An important thing to note, then, is that the Wilderlands was in many ways my introduction to pulp fantasy, though reading Grognardia a few years later would greatly increase the amount I read.  It was easier for me to deal with the fact there were weird D&D races that wouldn't normally be in Swords & Sorcery fiction because I didn't yet have a developed enough taste to recognize it.  My primary science fantasy D&D alike exposure was the Might & Magic series, and that had elves and dwarves and even minotaurs and vampires in some games and you ended most of them by shooting the boss with rayguns.  Heck, in some of the games the elves were even blue, which made it easier to understand the funny colored wilderpeople.

Another thing to note is that I started running the Wilderlands during my college career, where I majored in history and minored in classics (and eventually went on to get an MA in Premodern History).  To the Retro Stupid Wilderlands setting I added a great deal of Pretension.  The difference between the Skandiks of Croy and Ossary became many of the differences between Vikings and Saxons.  The armies of the City State became late Roman in character.  I knew enough about Persia to make the connections to the magic archers and name of Viridistan.

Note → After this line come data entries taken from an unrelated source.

Lemma heap_ok_init v n b hs : range_ok (v, n) → be_ok b [(v, n)] →
  hs = {[ v := new_header (Z.lor BH_FREE BH_BOUNDARY_START) (n * PAGE_SIZE - HEADER) ]} →
  ∀ h, hdrs h = hs → head h = v → tail h = v → last_fit h = NULL → registry h = [] → back h = b →
  heap_ok h [region v n] [(v, n)].
Proof.
  intros Hr Hb -> h E1 E2 E3 E4 E5 E6. pose proof Hr as (?&?&?&Hd). simpl in *. split; try done.
  - split; [|done|done|apply NoDup_singleton|by repeat constructor; simpl; lia].
    rewrite E1. split; [|done]. apply lookup_insert_eq.
  - split; [|by intros ? ? ->%list_elem_of_singleton ->%list_elem_of_singleton|done].
    intros c ->%list_elem_of_singleton. split; [| | |done].
    + simpl. split; [apply (Z.divide_trans _ PAGE_SIZE); [by exists 256|done]|].
      apply Z.divide_sub_r; [apply Z.divide_mul_r; by exists 256|by exists 3].
    + simpl. unfold PAGE_SIZE, HEADER in *. lia.
    + split; [apply list_elem_of_here|]. unfold inside, bend. simpl. unfold HEADER. lia.
  - by repeat constructor.
  - by left.
  - intros p Hp. rewrite E5 in Hp. by apply elem_of_nil in Hp.
  - by rewrite E6.
Qed.

Lemma heap_init_ok bytes b sz : be_ok b [] → 0 < sz <= 2 ^ 46 →
  (∃ h l R, heap_init bytes b sz = Ok h ∧ heap_ok h l R ∧ live l = [] ∧ length l = 4%nat ∧ data h = bytes) ∨
  panics (heap_init bytes b sz).
Proof.
  intros Hb Hs. unfold heap_init. rewrite (u64_id (sz + PAGE_SIZE - 1)) by (unfold PAGE_SIZE; lia).
  pose proof (Z.div_mod (sz + PAGE_SIZE - 1) PAGE_SIZE ltac:(done)) as Hdm.
  pose proof (Z.mod_pos_bound (sz + PAGE_SIZE - 1) PAGE_SIZE ltac:(done)) as Hmb.
  set (n := (sz + PAGE_SIZE - 1) / PAGE_SIZE) in *.
  assert (0 < n < 2 ^ 36) as Hn by (unfold PAGE_SIZE in *; lia).
  destruct (be_valloc b [] n PAGE_SIZE) as [(v&b2&->&[Hr _]&Hb2)|(t&m&->)]; [done|lia|by left| |by right; exists t, m].
  cbn [mbind result_bind]. rewrite (proj2 (Z.eqb_neq v 0)) by (by apply (range_nonzero (v, n))).
  destruct (be_alloc b2 [(v, n)] n Hb2) as (p&b1&->&Hb1&Hp); [lia|]. cbn [mbind result_bind].
  destruct (Z.eqb_spec p 0) as [->|Hp0]; [right; by eexists _, _|]. destruct Hp as [|Hp]; [done|].
  destruct (map_pages_ok map_page PAGE_SIZE v p (Z.lor KERNEL_HEAP_FLAGS PTE_TYPE_HEAP_BLOCK) [(v, n)] n b1) as (b3&->&Hb3); [|done|].
  { intros i b' Hi Hb'. apply (be_map b' _ v n); [done|apply list_elem_of_here|lia|unfold PAGE_SIZE in *; lia]. }
  cbn [mbind result_bind]. rewrite u64_id by (unfold PAGE_SIZE, HEADER in *; lia).
  set (h := mkHeap _ _ _ _ _ _ _ _ _). assert (heap_ok h [region v n] [(v, n)]) as H by (by apply (heap_ok_init v n b3 _ Hr Hb3 eq_refl)).
  unfold heap_init_pools, pool_sizes. cbn [foldl mbind result_bind].
  assert (∀ bs h l R, heap_ok h l R → (length (registry h) < 64)%nat → live l = [] → data h = bytes →
    (∃ h' l' R', init_pool bs h = Ok h' ∧ heap_ok h' l' R' ∧ live l' = [] ∧ length l' = S (length l) ∧ data h' = bytes ∧ length (registry h') = S (length (registry h))) ∨
    panics (init_pool bs h)) as Hpool.
  { intros bs h1 l1 R1 H1 Hr1 Hl1 Hd1. destruct (init_pool_ok bs h1 l1 R1 H1 Hr1) as [(h'&w&E&H'&Hd'&Hr')|?]; [|by right].
    left. exists h', (l1 ++ [pool_block w bs]), ((w, 1) :: R1). split; [done|]. split; [done|].
    split; [rewrite live_app, Hl1; done|]. split; [rewrite length_app; simpl; lia|]. by rewrite Hd'. }
  destruct (Hpool 32 (set_pools h []) [region v n] [(v, n)]) as [(h1&l1&R1&->&H1&Hl1&Hn1&Hd1&Hr1)|(t&m&->)];
    [by apply (heap_ok_frame h)|simpl; lia|done|done| |by right; exists t, m].
  cbn [mbind result_bind].
  destruct (Hpool 64 h1 l1 R1) as [(h2&l2&R2&->&H2&Hl2&Hn2&Hd2&Hr2)|(t&m&->)]; [done|rewrite Hr1; simpl; lia|done|done| |by right; exists t, m].
  cbn [mbind result_bind].
  destruct (Hpool 128 h2 l2 R2) as [(h3&l3&R3&->&H3&Hl3&Hn3&Hd3&Hr3)|(t&m&->)]; [done|rewrite Hr2, Hr1; simpl; lia|done|done| |by right; exists t, m].
  left. exists h3, l3, R3. do 3 (split; [done|]). split; [by rewrite Hn3, Hn2, Hn1|done].
Qed.

(** C11: an allocation of [sz] bytes that no pool serves returns a payload of at
    least [sz] and less than [sz + 80] bytes that joins the live payloads and
    leaves the others, their contents and the invariant alone; or it returns
    NULL, leaves the blocks as they were, and no free block was 16 bytes larger
    than the request; or the virtual allocator panicked.  The fuel need only
    exceed the number of blocks. *)
Theorem heap_malloc_correct fuel sz h l R : heap_ok h l R → 0 < sz <= 2 ^ 46 → pick_pool (pools h) 0 sz = None →
  (length l + 2 < fuel)%nat → allocated sz h l R (malloc 2 fuel sz h).
Proof. apply malloc_ok. Qed.

(** C12: freeing a live payload removes it from the live payloads, keeps the
    others and all contents, and keeps the invariant: the block list linked both
    ways and the free neighbours of a region merged. *)
Theorem heap_free_correct fuel h l R p s : heap_ok h l R → (p, s) ∈ live l →
  ∃ h' l', free fuel p h = Ok h' ∧ heap_ok h' l' R ∧ same_rest h h' ∧ live l ≡ₚ (p, s) :: live l'.
Proof. apply free_ok. Qed.

(** C13: [realloc].  Growing or keeping a live payload of [s] bytes, [n] bytes
    being asked for and no pool serving them, gives a payload of at least [n] bytes
    in its place, in place or moved, with the contents of the old one, and leaves
    the other payloads and their contents alone; or it returns NULL and keeps the
    old payload; or the virtual allocator panicked.  This holds unless [n] rounds
    to 16 or 32 bytes more than [s], where the code may lose blocks, see
    [realloc_loses_blocks].  To 0 bytes the payload is released and NULL returned;
    of NULL it is [malloc]; a slot of a pool stays where it is as long as it is
    large enough; and a pointer without a header in front of it panics.  Moving
    the contents of a slot out of its pool is not covered. *)
Theorem heap_realloc_correct fuel h l R p n : heap_ok h l R → 0 < n <= 2 ^ 46 → (length l + 2 < fuel)%nat →
  (∀ s, (p, s) ∈ live l → pick_pool (pools h) 0 (ALIGN HEAP_ALIGNMENT n) = None → no_overlap s n →
     reallocated p s n h l R (realloc 2 fuel p n h)) ∧
  (∀ s, (p, s) ∈ live l → ∃ h' l', realloc 2 fuel p 0 h = Ok (NULL, h') ∧ heap_ok h' l' R ∧ same_rest h h' ∧ live l ≡ₚ (p, s) :: live l') ∧
  realloc 2 fuel NULL n h = malloc 2 fuel n h ∧
  (∀ b, p ≠ NULL → is_pool_page (page_of p) h = true → hdrs h !! page_of p = Some b → ALIGN HEAP_ALIGNMENT n <= bin_size b →
     realloc 2 fuel p n h = Ok (p, h)) ∧
  (∀ b, p ≠ NULL → is_pool_page (page_of p) h = false → hdrs h !! (p - HEADER) = Some b → magic b ≠ HEAP_MAGIC →
     realloc 2 fuel p n h = Panic "REALLOC ERROR" "realloc on unmanaged pointer").
Proof.
  intros H Hn Hf. split; [intros; by apply realloc_ok|]. split; [intros; by apply realloc_zero|]. split; [done|]. unfold realloc, get_ptr_type. split.
  - intros b Hp Hr Hb Hle. rewrite (proj2 (Z.eqb_neq p _)), (proj2 (Z.eqb_neq n _)), Hr by (done || lia). cbn [mbind result_bind mret result_ret].
    unfold load. rewrite Hb. cbn [of_option mbind result_bind]. by rewrite (proj2 (Z.leb_le _ _)).
  - intros b Hp Hr Hb Hm. rewrite (proj2 (Z.eqb_neq p _)), (proj2 (Z.eqb_neq n _)), Hr by (done || lia). cbn [mbind result_bind mret result_ret].
    unfold load. rewrite Hb. cbn [of_option mbind result_bind]. by rewrite (proj2 (Z.eqb_neq _ _) Hm).
Qed.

A mock cover created by Trey Causey that I think gets the tone Exactly Right

My history with the Wilderlands certainly makes it my most maximalist setting.  It is a jambalaya of influences that developed as I ran the setting.  My interest in "precious shithole hellscapes" developed after finding Huge Ruined Scott's original Wilderlands OD&D blog and through that the rest of the OSR.  That blog is why this blog exists.  The tastes I developed through reading OSR blogs led me to trying to decide from the ground up why OD&Disms would be the way they are, based on my own proclivities, which is what led to Nightwick Abbey.  I don't design settings the way I did for the relatively blank slate of the Wilderlands material anymore, and I would never put elves in a Swords & Sorcery setting now.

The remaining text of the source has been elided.